• _INFORMATION SUPPLIED_:
##############################

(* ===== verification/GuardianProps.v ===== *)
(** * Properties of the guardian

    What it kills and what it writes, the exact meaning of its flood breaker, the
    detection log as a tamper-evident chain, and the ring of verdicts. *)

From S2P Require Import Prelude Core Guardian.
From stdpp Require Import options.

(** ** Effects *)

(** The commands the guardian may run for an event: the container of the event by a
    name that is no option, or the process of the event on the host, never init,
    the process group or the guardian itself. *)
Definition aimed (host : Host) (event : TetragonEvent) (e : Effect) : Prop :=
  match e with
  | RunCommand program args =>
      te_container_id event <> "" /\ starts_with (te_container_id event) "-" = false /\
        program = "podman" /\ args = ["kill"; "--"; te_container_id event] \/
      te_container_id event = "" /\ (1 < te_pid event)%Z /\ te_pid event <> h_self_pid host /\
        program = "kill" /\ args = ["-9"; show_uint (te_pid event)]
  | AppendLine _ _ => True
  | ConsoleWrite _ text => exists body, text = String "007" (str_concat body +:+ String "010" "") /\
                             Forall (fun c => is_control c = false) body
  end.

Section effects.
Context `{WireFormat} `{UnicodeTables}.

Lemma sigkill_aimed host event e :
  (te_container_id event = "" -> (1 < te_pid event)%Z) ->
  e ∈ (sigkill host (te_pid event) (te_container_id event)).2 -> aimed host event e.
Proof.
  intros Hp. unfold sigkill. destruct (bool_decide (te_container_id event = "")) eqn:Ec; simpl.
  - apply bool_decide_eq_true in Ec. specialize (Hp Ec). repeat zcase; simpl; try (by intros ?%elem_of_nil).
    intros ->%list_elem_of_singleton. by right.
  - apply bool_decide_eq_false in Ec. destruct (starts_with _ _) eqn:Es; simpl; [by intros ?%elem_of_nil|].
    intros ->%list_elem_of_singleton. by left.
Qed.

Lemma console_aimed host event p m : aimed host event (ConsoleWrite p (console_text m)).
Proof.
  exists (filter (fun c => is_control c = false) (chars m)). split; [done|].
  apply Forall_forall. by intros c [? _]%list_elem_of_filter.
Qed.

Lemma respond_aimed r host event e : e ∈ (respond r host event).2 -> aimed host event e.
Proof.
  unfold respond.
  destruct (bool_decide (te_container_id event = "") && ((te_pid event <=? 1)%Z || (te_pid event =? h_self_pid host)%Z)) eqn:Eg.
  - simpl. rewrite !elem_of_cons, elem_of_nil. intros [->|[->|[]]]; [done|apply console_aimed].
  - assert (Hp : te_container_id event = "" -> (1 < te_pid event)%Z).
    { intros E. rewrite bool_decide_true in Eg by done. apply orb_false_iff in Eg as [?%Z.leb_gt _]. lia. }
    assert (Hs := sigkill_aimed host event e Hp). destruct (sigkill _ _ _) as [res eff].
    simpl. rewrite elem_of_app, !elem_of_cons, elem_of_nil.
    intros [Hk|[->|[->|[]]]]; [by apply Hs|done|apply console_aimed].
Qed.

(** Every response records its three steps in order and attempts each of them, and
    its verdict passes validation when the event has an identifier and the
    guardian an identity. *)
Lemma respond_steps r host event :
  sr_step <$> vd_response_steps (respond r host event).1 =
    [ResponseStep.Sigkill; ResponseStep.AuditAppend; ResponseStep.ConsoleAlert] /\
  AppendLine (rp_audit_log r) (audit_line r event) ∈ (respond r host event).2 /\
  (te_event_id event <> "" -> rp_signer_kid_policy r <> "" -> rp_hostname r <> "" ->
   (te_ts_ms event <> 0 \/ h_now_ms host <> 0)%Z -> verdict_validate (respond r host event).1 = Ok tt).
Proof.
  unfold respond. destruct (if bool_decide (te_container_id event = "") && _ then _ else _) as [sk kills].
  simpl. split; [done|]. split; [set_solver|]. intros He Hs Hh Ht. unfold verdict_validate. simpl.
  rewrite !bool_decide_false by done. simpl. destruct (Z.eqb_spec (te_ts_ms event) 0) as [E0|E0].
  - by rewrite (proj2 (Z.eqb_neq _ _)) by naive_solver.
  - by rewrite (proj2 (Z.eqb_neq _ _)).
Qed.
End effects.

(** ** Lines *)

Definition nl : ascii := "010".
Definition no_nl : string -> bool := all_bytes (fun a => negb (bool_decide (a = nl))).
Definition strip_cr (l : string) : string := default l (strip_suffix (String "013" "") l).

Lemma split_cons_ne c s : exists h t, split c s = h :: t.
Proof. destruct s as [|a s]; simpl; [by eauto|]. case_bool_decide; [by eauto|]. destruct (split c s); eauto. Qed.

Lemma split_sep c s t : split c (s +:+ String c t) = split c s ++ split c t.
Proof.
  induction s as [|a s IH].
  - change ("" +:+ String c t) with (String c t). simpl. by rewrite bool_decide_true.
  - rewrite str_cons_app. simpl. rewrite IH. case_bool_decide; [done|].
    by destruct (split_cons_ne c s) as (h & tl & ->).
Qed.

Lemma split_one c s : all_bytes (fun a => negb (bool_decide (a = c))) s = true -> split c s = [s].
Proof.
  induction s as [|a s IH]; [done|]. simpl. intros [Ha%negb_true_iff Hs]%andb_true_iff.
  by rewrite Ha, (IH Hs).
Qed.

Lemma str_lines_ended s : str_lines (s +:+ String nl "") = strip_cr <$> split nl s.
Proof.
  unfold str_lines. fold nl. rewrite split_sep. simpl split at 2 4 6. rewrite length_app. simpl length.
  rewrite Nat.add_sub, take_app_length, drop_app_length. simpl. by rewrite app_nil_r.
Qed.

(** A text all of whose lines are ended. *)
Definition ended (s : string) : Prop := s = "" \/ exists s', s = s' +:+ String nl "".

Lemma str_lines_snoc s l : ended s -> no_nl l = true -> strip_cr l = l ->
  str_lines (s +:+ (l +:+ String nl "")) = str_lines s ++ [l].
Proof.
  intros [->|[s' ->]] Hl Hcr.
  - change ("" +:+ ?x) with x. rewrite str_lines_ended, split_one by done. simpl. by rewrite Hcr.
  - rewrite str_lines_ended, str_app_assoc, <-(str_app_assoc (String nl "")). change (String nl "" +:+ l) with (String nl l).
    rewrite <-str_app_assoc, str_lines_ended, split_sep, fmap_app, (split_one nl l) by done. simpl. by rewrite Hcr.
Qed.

##############################

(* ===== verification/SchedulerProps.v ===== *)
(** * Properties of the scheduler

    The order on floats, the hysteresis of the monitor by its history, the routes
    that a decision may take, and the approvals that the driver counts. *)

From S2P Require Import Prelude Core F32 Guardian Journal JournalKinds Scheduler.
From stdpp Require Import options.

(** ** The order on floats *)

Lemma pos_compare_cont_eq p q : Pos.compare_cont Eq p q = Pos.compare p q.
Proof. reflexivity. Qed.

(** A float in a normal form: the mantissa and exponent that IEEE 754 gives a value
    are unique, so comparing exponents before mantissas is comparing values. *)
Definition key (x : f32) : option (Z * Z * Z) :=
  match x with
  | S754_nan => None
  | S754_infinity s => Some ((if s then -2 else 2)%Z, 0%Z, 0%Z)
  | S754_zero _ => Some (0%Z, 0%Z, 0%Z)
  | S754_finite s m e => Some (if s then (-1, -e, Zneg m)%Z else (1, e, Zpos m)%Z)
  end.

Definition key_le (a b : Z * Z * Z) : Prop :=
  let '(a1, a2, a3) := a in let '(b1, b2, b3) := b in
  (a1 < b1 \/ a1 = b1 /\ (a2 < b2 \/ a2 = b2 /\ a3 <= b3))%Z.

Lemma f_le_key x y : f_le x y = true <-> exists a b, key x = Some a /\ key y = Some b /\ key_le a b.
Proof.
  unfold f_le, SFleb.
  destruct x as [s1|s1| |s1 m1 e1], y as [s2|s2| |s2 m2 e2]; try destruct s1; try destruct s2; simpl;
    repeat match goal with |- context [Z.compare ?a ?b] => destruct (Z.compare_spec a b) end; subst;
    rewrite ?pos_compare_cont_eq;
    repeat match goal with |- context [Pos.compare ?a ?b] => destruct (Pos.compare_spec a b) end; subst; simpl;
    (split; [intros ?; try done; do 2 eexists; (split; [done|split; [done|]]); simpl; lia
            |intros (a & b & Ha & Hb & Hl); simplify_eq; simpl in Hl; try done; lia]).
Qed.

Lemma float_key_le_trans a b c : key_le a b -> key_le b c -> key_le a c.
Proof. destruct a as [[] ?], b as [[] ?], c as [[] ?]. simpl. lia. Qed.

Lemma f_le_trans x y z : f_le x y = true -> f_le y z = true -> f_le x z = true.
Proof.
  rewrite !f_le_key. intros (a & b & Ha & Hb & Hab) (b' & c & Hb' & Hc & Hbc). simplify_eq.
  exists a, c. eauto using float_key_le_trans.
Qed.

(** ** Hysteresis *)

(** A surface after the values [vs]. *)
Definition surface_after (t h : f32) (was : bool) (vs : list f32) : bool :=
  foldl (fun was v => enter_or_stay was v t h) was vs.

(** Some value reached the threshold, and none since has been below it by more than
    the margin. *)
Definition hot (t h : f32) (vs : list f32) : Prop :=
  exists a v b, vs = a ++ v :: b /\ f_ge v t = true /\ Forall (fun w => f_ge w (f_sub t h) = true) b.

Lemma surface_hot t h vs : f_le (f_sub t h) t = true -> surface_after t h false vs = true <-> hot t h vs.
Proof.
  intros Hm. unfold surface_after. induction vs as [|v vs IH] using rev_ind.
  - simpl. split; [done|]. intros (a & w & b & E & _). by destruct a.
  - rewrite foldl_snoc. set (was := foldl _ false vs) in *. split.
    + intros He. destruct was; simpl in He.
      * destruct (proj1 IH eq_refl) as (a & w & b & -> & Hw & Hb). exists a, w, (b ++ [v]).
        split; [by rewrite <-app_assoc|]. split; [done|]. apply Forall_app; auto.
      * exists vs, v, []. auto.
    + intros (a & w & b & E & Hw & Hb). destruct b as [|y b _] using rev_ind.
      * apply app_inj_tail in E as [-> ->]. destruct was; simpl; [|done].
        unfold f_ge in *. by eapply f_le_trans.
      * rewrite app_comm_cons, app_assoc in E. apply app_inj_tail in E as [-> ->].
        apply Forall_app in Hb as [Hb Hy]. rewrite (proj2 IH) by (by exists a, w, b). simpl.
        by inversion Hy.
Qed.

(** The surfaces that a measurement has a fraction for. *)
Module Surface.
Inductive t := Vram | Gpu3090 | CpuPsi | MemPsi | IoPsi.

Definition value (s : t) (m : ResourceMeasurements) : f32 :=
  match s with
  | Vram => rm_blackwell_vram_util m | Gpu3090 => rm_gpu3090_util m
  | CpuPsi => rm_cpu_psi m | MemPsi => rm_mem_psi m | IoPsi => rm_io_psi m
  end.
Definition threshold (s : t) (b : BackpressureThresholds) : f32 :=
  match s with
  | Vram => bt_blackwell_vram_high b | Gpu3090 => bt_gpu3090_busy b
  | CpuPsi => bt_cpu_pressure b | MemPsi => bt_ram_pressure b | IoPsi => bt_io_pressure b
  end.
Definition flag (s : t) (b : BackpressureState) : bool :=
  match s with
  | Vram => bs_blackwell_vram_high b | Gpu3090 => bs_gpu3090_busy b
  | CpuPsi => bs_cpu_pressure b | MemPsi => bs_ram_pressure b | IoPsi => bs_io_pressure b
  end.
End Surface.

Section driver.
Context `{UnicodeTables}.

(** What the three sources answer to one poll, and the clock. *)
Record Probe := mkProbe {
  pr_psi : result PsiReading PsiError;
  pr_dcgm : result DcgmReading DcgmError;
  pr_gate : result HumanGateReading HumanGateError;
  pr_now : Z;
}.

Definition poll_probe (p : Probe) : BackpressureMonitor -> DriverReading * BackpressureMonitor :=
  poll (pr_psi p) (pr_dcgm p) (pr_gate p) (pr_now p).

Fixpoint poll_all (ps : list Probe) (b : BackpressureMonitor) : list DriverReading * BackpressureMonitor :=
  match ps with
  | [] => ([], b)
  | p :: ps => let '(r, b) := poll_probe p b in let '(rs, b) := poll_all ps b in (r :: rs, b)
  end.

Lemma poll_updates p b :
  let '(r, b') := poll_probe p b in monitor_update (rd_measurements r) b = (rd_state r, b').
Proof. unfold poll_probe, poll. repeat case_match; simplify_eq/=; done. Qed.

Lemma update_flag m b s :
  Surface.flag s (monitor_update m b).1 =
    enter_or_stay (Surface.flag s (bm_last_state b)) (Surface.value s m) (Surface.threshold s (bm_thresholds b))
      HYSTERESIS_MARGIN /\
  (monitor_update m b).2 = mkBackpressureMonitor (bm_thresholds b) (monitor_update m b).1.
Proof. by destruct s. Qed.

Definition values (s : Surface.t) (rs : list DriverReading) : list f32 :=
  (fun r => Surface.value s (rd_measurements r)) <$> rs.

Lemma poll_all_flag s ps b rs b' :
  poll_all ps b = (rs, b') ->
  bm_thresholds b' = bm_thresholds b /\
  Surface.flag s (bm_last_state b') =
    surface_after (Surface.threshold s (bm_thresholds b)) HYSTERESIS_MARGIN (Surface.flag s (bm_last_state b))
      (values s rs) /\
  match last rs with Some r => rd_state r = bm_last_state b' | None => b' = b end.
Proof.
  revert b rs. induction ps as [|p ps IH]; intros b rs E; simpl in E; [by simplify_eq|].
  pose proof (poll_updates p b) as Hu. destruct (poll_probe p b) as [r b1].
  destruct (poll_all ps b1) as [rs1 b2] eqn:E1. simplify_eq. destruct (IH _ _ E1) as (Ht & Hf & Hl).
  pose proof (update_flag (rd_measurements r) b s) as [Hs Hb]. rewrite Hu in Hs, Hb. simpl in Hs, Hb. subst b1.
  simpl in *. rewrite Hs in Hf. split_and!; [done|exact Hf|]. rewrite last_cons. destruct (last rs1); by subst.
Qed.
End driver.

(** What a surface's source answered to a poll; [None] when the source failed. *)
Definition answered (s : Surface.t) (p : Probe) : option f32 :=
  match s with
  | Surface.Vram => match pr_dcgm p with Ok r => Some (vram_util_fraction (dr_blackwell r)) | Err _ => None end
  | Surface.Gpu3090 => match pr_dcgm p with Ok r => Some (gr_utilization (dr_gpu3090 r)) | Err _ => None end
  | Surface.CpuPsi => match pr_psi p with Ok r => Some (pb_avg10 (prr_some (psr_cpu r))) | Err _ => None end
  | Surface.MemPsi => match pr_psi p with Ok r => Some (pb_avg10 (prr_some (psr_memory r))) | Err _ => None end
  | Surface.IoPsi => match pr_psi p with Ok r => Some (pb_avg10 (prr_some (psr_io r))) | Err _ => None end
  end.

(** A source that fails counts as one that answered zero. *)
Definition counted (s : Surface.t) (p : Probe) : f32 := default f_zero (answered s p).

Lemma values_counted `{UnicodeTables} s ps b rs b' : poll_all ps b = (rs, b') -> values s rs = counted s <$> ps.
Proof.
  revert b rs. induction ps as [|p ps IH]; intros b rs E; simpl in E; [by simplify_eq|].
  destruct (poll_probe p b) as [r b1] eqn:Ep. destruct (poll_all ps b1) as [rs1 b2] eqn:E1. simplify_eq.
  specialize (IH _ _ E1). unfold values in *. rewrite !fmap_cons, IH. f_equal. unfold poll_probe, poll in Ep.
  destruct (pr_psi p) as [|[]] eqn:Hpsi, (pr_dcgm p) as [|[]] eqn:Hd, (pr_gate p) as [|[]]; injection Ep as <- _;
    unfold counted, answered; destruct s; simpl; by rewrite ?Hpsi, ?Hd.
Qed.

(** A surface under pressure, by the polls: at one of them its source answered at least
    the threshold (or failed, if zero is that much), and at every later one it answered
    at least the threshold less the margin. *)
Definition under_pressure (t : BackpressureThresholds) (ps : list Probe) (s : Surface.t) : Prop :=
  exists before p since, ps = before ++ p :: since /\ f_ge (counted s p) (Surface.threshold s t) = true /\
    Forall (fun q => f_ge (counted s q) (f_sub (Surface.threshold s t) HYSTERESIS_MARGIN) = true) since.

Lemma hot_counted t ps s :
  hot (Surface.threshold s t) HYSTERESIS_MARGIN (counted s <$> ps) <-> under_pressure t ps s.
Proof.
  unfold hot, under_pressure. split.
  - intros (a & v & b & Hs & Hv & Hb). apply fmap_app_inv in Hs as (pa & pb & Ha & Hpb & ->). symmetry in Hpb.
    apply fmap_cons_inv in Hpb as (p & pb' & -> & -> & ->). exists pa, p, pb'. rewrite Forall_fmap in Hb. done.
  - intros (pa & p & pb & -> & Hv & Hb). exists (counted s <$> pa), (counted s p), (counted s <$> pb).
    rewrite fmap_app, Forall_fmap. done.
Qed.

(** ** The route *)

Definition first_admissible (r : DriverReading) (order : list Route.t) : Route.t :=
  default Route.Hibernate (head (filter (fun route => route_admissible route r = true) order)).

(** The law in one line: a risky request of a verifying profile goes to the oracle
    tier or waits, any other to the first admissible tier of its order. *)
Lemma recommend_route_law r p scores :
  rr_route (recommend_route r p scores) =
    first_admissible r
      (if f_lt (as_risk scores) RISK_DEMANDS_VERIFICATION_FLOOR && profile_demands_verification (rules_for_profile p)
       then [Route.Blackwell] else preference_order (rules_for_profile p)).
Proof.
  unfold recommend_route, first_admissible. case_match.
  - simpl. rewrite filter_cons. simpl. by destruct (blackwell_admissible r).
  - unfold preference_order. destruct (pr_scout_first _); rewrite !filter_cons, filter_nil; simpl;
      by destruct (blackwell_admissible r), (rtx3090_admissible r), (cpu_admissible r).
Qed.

##############################

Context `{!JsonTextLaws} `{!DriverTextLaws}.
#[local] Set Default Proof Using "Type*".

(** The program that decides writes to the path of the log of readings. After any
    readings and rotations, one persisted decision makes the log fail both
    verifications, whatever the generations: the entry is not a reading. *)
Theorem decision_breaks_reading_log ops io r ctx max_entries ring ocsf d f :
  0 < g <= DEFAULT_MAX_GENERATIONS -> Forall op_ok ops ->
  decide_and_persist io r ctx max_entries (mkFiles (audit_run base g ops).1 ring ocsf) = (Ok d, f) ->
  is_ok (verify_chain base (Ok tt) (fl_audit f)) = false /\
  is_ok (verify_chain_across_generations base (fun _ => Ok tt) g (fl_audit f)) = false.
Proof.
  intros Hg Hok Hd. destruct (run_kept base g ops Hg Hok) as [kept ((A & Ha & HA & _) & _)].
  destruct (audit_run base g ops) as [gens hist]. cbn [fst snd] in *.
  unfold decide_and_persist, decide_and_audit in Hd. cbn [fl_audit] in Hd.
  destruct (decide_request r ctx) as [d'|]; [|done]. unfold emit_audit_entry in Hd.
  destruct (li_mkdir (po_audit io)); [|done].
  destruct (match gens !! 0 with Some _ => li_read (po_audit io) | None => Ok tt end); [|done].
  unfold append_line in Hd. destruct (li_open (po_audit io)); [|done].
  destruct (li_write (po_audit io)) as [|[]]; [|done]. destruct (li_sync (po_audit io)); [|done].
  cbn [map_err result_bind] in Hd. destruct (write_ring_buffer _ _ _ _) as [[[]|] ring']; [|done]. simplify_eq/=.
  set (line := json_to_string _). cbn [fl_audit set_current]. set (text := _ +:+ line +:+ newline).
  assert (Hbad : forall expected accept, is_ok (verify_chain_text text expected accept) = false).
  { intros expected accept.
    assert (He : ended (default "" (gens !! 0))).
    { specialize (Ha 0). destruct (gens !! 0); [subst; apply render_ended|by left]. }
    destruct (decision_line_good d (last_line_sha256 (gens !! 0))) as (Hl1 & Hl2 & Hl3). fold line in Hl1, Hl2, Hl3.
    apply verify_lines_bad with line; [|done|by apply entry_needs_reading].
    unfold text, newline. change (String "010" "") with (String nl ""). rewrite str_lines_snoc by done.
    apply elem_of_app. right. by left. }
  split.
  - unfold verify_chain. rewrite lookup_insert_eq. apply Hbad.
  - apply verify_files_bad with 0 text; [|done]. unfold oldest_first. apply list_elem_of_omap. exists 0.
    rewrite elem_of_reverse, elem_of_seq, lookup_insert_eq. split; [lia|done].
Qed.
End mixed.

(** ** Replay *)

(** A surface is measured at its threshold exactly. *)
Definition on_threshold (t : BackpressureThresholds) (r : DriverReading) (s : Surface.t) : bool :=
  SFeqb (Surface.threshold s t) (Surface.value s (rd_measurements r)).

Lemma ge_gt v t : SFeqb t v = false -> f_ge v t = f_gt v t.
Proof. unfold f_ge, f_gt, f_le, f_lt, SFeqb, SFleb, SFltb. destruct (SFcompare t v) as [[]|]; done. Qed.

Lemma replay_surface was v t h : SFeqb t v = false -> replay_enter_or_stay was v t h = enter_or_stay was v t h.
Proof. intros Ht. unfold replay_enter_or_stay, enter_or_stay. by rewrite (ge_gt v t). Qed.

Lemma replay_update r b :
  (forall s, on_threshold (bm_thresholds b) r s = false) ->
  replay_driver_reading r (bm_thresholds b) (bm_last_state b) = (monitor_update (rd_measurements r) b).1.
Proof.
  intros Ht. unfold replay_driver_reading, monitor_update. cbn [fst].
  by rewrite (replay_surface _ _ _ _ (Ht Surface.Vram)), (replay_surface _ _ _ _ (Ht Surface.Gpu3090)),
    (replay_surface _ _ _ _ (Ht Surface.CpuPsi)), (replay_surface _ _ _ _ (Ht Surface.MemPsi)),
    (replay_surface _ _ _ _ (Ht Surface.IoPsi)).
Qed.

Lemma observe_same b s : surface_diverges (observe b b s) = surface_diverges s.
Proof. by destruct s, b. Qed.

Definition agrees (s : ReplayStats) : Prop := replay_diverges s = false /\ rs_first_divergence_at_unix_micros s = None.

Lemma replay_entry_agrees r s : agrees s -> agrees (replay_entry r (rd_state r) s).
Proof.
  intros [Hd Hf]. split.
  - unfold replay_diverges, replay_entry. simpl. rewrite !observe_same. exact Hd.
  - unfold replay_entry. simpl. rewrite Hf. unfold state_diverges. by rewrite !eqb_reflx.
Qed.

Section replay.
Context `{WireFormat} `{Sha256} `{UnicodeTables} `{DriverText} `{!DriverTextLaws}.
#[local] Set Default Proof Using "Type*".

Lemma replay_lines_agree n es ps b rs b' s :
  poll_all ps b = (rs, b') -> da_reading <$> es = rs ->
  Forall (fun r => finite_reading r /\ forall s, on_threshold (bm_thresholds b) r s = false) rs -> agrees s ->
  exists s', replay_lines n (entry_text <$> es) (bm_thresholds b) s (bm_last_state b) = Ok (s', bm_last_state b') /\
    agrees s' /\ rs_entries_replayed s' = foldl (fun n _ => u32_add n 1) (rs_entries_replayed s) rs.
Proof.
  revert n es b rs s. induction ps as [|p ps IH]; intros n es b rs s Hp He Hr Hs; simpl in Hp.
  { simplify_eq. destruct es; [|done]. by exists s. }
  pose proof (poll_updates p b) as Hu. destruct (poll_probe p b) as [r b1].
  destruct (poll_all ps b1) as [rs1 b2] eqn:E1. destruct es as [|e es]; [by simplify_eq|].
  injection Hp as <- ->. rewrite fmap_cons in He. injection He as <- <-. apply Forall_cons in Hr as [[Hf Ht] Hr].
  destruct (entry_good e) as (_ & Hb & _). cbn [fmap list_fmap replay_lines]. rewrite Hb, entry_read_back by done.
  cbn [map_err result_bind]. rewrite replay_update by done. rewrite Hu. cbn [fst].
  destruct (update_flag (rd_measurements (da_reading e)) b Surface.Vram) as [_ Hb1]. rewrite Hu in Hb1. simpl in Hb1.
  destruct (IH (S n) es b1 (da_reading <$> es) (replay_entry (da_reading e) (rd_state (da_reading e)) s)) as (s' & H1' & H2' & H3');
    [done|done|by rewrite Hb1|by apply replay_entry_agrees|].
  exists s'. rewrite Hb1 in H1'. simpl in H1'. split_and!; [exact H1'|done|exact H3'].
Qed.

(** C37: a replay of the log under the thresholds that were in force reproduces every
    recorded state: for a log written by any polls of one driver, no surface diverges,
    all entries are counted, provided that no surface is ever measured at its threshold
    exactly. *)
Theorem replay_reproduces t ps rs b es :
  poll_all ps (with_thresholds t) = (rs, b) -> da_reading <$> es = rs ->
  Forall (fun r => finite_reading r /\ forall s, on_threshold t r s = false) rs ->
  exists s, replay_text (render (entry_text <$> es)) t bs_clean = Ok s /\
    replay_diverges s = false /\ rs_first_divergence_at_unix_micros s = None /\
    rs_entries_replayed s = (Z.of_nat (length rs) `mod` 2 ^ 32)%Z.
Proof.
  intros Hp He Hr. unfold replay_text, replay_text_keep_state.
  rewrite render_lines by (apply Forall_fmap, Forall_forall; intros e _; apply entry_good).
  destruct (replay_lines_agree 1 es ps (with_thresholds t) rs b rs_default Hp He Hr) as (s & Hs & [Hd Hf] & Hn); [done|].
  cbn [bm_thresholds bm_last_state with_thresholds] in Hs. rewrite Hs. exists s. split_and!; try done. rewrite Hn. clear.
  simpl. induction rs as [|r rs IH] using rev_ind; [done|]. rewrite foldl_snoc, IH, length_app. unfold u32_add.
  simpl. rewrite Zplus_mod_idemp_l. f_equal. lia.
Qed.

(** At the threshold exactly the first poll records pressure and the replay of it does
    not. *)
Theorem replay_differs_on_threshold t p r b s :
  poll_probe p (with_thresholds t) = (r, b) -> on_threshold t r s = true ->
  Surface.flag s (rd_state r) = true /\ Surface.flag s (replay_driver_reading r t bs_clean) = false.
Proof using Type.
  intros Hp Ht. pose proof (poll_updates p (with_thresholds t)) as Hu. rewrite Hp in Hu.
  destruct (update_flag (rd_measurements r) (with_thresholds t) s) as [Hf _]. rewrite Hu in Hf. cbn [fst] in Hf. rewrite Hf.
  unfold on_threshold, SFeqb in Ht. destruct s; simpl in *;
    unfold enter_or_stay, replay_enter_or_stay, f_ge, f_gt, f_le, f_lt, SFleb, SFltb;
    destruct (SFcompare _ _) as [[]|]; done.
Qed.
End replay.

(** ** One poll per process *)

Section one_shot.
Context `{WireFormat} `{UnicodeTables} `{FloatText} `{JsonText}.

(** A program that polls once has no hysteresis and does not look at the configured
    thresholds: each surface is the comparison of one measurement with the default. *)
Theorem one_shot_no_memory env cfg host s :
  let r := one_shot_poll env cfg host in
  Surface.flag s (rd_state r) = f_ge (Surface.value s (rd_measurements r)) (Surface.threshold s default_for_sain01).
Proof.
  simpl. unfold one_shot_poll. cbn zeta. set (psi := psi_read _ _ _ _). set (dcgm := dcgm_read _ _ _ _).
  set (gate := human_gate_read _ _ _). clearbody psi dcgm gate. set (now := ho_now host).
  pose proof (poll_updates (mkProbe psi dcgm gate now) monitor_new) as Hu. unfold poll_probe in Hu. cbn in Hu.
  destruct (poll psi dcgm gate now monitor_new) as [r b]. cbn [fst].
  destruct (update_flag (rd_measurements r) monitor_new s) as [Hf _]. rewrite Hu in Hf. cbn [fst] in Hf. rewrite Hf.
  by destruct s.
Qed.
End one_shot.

##############################

• _TASK DIRECTIONS_:
Return only the number of lines in the listing that contain the string "WireFormat".

• _TASK RESPONSE_:
3